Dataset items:
========================================================================
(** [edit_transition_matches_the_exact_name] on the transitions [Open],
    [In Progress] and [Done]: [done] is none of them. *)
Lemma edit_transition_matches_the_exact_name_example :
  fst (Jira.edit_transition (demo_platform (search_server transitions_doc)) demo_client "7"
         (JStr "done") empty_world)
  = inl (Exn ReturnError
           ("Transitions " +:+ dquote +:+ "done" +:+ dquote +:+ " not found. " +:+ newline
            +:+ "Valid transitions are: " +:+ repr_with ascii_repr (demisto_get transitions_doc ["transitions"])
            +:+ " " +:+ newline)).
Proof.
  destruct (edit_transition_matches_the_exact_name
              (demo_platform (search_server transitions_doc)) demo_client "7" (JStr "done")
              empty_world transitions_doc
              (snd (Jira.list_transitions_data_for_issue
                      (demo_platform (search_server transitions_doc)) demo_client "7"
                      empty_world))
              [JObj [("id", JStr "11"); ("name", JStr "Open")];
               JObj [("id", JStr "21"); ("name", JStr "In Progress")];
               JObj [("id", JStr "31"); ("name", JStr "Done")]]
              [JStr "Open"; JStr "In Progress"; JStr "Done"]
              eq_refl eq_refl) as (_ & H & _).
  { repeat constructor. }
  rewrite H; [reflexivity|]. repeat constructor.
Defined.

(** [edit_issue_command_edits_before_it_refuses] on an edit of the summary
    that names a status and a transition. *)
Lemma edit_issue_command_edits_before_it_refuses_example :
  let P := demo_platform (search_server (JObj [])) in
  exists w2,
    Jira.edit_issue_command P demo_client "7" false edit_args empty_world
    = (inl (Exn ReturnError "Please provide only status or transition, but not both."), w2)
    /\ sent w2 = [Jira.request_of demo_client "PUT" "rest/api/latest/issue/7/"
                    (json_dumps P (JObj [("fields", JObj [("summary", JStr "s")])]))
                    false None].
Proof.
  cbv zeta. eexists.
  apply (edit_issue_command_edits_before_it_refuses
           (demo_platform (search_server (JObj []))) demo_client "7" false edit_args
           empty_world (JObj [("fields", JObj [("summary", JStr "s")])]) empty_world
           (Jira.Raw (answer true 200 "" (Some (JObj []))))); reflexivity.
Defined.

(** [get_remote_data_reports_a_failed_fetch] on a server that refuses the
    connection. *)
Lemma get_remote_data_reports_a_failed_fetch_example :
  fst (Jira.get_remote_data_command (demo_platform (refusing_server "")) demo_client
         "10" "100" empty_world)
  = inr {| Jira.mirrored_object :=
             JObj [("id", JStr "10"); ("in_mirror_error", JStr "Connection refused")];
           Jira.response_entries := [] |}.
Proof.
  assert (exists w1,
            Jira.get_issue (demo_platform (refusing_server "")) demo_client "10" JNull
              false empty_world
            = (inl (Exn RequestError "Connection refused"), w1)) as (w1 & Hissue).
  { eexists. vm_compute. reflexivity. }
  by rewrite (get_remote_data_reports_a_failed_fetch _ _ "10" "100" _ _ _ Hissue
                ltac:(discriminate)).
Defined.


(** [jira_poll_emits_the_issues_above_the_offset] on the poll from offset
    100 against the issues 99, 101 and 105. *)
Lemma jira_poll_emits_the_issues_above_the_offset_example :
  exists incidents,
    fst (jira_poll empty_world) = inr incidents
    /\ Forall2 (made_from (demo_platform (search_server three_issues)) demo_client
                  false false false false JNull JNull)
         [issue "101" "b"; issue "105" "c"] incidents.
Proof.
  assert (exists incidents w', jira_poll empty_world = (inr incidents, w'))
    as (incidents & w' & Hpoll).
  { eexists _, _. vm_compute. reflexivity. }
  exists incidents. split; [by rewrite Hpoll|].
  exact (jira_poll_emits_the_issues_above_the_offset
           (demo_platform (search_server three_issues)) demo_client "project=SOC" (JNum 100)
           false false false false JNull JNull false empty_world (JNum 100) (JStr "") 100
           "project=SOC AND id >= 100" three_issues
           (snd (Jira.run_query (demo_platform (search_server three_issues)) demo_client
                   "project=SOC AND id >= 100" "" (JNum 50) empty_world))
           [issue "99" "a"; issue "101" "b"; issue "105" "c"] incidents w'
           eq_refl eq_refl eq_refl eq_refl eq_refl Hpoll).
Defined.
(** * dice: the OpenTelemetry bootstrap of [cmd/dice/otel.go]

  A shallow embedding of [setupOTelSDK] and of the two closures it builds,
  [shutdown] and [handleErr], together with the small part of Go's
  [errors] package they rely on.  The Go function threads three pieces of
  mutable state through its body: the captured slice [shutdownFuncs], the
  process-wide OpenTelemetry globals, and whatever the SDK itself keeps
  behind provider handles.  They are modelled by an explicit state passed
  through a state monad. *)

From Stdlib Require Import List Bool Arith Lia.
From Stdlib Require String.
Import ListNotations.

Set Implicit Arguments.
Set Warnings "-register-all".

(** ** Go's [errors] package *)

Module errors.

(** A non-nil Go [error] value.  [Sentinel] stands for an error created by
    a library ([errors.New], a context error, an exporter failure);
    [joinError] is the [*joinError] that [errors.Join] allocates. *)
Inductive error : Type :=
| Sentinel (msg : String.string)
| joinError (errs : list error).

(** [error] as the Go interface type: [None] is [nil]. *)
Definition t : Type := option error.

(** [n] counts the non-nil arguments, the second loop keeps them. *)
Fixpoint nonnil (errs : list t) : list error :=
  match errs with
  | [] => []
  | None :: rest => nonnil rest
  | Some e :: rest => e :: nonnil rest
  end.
========================================================================
:: Problem description ::
Copy every line of the entries above in which "through" occurs.

:: Task result ::
  mutable state through its body: the captured slice [shutdownFuncs], the
  through a state monad. *)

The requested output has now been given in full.